Ithyris doesn't flinch. The court rages around him, voices rising in protest and shock and outright fury, and the prince stands there with his hand on Bryn and his jaw set and his eyes daring anyone in this hall to challenge him.
"I will say it as many times as this court requires." His voice is low and rough and vibrating with something that makes the crystals in the ceiling hum. "He is my mate. The bond is absolute. It is not negotiable, it is not conditional, and it is not subject to the approval of the elder council."
He looks at Syreth. She flinches.
"No one touches him again. No one strips him. No one drags him or throws him or lays a hand on him without his explicit consent. If this is unclear to anyone in this hall, I invite them to test me."
Silence. Complete. The kind of silence that follows a natural disaster, when the dust is settling and no one is sure if it's over.
Ithyris looks at his father. The king looks back. Something passes between them, some communication Bryn isn't privy to, and after a long moment, King Thalryn inclines his head. Just barely. A fraction of a degree.
Permission. Or at least, the absence of refusal.
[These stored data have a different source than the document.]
(** * A mutable, height-caching search tree with parent links (st.py)

    The Python objects of [st.py] live in an object store: every
    [InnerNode] is a record at a stable address, the [Empty] singleton is a
    distinguished reference with one mutable attribute ([parent]), and the
    [Tree] handle owns the [root] reference.  Methods are state
    transformers that may raise. *)

From Stdlib Require Import ZArith Lia Bool Sorted.
From stdpp Require Import base list sets.

Local Open Scope Z_scope.

(** ** Object store *)

(** A [Node] reference: the [Empty] singleton or an [InnerNode] object. *)
Inductive Node : Type :=
| Empty : Node
| Inner (a : nat) : Node.

(** The dataclass [InnerNode]; field order as declared. *)
Record InnerNode : Type := mkInner {
  _value : Z;
  _left : Node;
  _right : Node;
  _height : Z;
  parent : option nat
}.

Record State : Type := mkState {
  heap : list InnerNode;        (* the InnerNode objects, by address *)
  empty_parent : option nat;    (* Empty.parent *)
  root : Node                   (* Tree.root *)
}.

(** [Tree()] : no InnerNode yet, [Empty.parent = None], [root = Empty]. *)
Definition init : State := mkState [] None Empty.

Definition dummy : InnerNode := mkInner 0 Empty Empty 0 None.

Definition node (s : State) (a : nat) : InnerNode :=
  default dummy (heap s !! a).

Definition upd (a : nat) (f : InnerNode -> InnerNode) (s : State) : State :=
  mkState (alter f a (heap s)) (empty_parent s) (root s).

Definition with_value (v : Z) (n : InnerNode) : InnerNode :=
  mkInner v (_left n) (_right n) (_height n) (parent n).
Definition with_left (v : Node) (n : InnerNode) : InnerNode :=
  mkInner (_value n) v (_right n) (_height n) (parent n).
Definition with_right (v : Node) (n : InnerNode) : InnerNode :=
  mkInner (_value n) (_left n) v (_height n) (parent n).
Definition with_height (v : Z) (n : InnerNode) : InnerNode :=
  mkInner (_value n) (_left n) (_right n) v (parent n).
Definition with_parent (v : option nat) (n : InnerNode) : InnerNode :=
  mkInner (_value n) (_left n) (_right n) (_height n) v.

Definition set_root (r : Node) (s : State) : State :=
  mkState (heap s) (empty_parent s) r.

(** ** Node properties *)

(** [value]: [None] stands for the [AttributeError] of [EmptyClass.value]. *)
Definition value (s : State) (r : Node) : option Z :=
  match r with
  | Empty => None
  | Inner a => Some (_value (node s a))
  end.

Definition left (s : State) (r : Node) : Node :=
  match r with
  | Empty => Empty
  | Inner a => _left (node s a)
  end.

Definition right (s : State) (r : Node) : Node :=
  match r with
  | Empty => Empty
  | Inner a => _right (node s a)
  end.

Definition height (s : State) (r : Node) : Z :=
  match r with
  | Empty => 0
  | Inner a => _height (node s a)
  end.

(** [Node.bf], overridden by [EmptyClass.bf]. *)
Definition bf (s : State) (r : Node) : Z :=
  match r with
  | Empty => 0
  | Inner _ => height s (right s r) - height s (left s r)
  end.

Definition get_parent (s : State) (r : Node) : option nat :=
  match r with
  | Empty => empty_parent s
  | Inner a => parent (node s a)
  end.

(** [r.parent = p] : on [Empty] this writes the singleton's attribute. *)
Definition assign_parent (r : Node) (p : option nat) (s : State) : State :=
  match r with
  | Empty => mkState (heap s) p (root s)
  | Inner a => upd a (with_parent p) s
  end.

(** [self._height = max(self.left.height, self.right.height) + 1] *)
Definition recompute_height (a : nat) (s : State) : State :=
  upd a (with_height
           (Z.max (height s (left s (Inner a))) (height s (right s (Inner a))) + 1)) s.

(** The [left] setter. *)
Definition set_left (a : nat) (v : Node) (s : State) : State :=
  let s1 := upd a (with_left v) s in
  let s2 := assign_parent (left s1 (Inner a)) (Some a) s1 in
  recompute_height a s2.

(** The [right] setter. *)
Definition set_right (a : nat) (v : Node) (s : State) : State :=
  let s1 := upd a (with_right v) s in
  let s2 := assign_parent (right s1 (Inner a)) (Some a) s1 in
  recompute_height a s2.

Definition set_value (a : nat) (v : Z) (s : State) : State :=
  upd a (with_value v) s.

(** [InnerNode(val)] with the default arguments, followed by
    [__post_init__]; the new object gets the next free address. *)
Definition new_inner (val : Z) (s : State) : nat * State :=
  let a := length (heap s) in
  let s1 := mkState (heap s ++ [mkInner val Empty Empty 0 None])
                    (empty_parent s) (root s) in
  let s2 := assign_parent (left s1 (Inner a)) (Some a) s1 in
  let s3 := assign_parent (right s2 (Inner a)) (Some a) s2 in
  (a, recompute_height a s3).

#[global] Instance Node_eq_dec : EqDecision Node.
Proof. solve_decision. Defined.

Definition Node_eqb (a b : Node) : bool :=
  match a, b with
  | Empty, Empty => true
  | Inner x, Inner y => Nat.eqb x y
  | _, _ => false
  end.

(** [a == b].  [EmptyClass] has the identity comparison of [object]; the
    dataclass [InnerNode] compares the field tuples of two instances, each
    pair of fields first by identity and then by [==], in declaration order.
    The recursion through children and parents need not end: [None] is the
    [RecursionError]. *)
Fixpoint node_eq (fuel : nat) (s : State) (a b : Node) : option bool :=
  match a, b with
  | Empty, Empty => Some true
  | Empty, Inner _ => Some false
  | Inner _, Empty => Some false
  | Inner x, Inner y =>
      if Nat.eqb x y then Some true else
      match fuel with
      | O => None
      | S fuel' =>
          let n := node s x in
          let m := node s y in
          if negb (_value n =? _value m) then Some false else
          match node_eq fuel' s (_left n) (_left m) with
          | None => None
          | Some false => Some false
          | Some true =>
              match node_eq fuel' s (_right n) (_right m) with
              | None => None
              | Some false => Some false
              | Some true =>
                  if negb (_height n =? _height m) then Some false else
                  match parent n, parent m with
                  | None, None => Some true
                  | Some p, Some q => node_eq fuel' s (Inner p) (Inner q)
                  | _, _ => Some false
                  end
              end
          end
      end
  end.

(** [Node.is_left] *)
Definition is_left (fuel : nat) (s : State) (r : Node) : option bool :=
  match get_parent s r with
  | None => Some false
  | Some p => node_eq fuel s (left s (Inner p)) r
  end.

(** [Node.is_right] *)
Definition is_right (fuel : nat) (s : State) (r : Node) : option bool :=
  match get_parent s r with
  | None => Some false
  | Some p => node_eq fuel s (right s (Inner p)) r
  end.

(** ** Methods that may raise *)

Inductive Exn : Type :=
| AssertionError
| AttributeError
| RecursionError.

(** Outcome of a call: a value and the store it leaves, an exception raised
    in some store, or a loop that did not finish within its fuel. *)
Inductive Res (A : Type) : Type :=
| Ret (a : A) (s : State)
| Raise (e : Exn) (s : State)
| Timeout.
Arguments Ret {A} a s.
Arguments Raise {A} e s.
Arguments Timeout {A}.

Definition M (A : Type) : Type := State -> Res A.

Definition ret {A} (a : A) : M A := fun s => Ret a s.
Definition raise {A} (e : Exn) : M A := fun s => Raise e s.
Definition bind {A B} (m : M A) (k : A -> M B) : M B :=
  fun s => match m s with
           | Ret a s' => k a s'
           | Raise e s' => Raise e s'
           | Timeout => Timeout
           end.
Definition get {A} (f : State -> A) : M A := fun s => Ret (f s) s.
Definition put (f : State -> State) : M unit := fun s => Ret tt (f s).

Notation "x <- m ;; k" := (bind m (fun x => k))
  (at level 100, m at next level, right associativity).
Notation "m ;;; k" := (bind m (fun _ => k))
  (at level 100, right associativity).

(** An [==] on nodes inside a method. *)
Definition eq_test (fuel : nat) (a b : Node) : M bool :=
  fun s => match node_eq fuel s a b with
           | Some r => Ret r s
           | None => Raise RecursionError s
           end.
Ithyris's hand tightens fractionally on Bryn's neck. Then he turns and guides him down the steps of the dais, through the silent, parting crowd, and out of the great hall. His hand stays on Bryn's neck the entire way. Warm. Steady. The only thing keeping him upright.
Bryn doesn't look back. He doesn't look at the ruined dress on the floor or the scattered flowers or the elder who stripped him or the man who wanted to use him.
He looks straight ahead and he walks beside the dragon prince who has just claimed him in front of his entire kingdom and he focuses on the weight of the cloak on his shoulders and the warmth of the prince's palm on his skin and the fact that he is alive.
He doesn't know what's happening to him.
He doesn't know what any of this means. He came here to die for his sister and instead a dragon prince is walking him out of the great hall with his hand on Bryn's neck and the word mate hanging in the heated air behind them, and the numbers don't add up and the situation has no precedent and for the first time in his life his strategic mind has nothing useful to offer him.
But he is alive, and the dragon prince smells of cedar and smoke, and the hand on his neck is the only steady thing in this shaking, burning world, and Bryn holds onto that because holding on is what he does. It's what he's always done.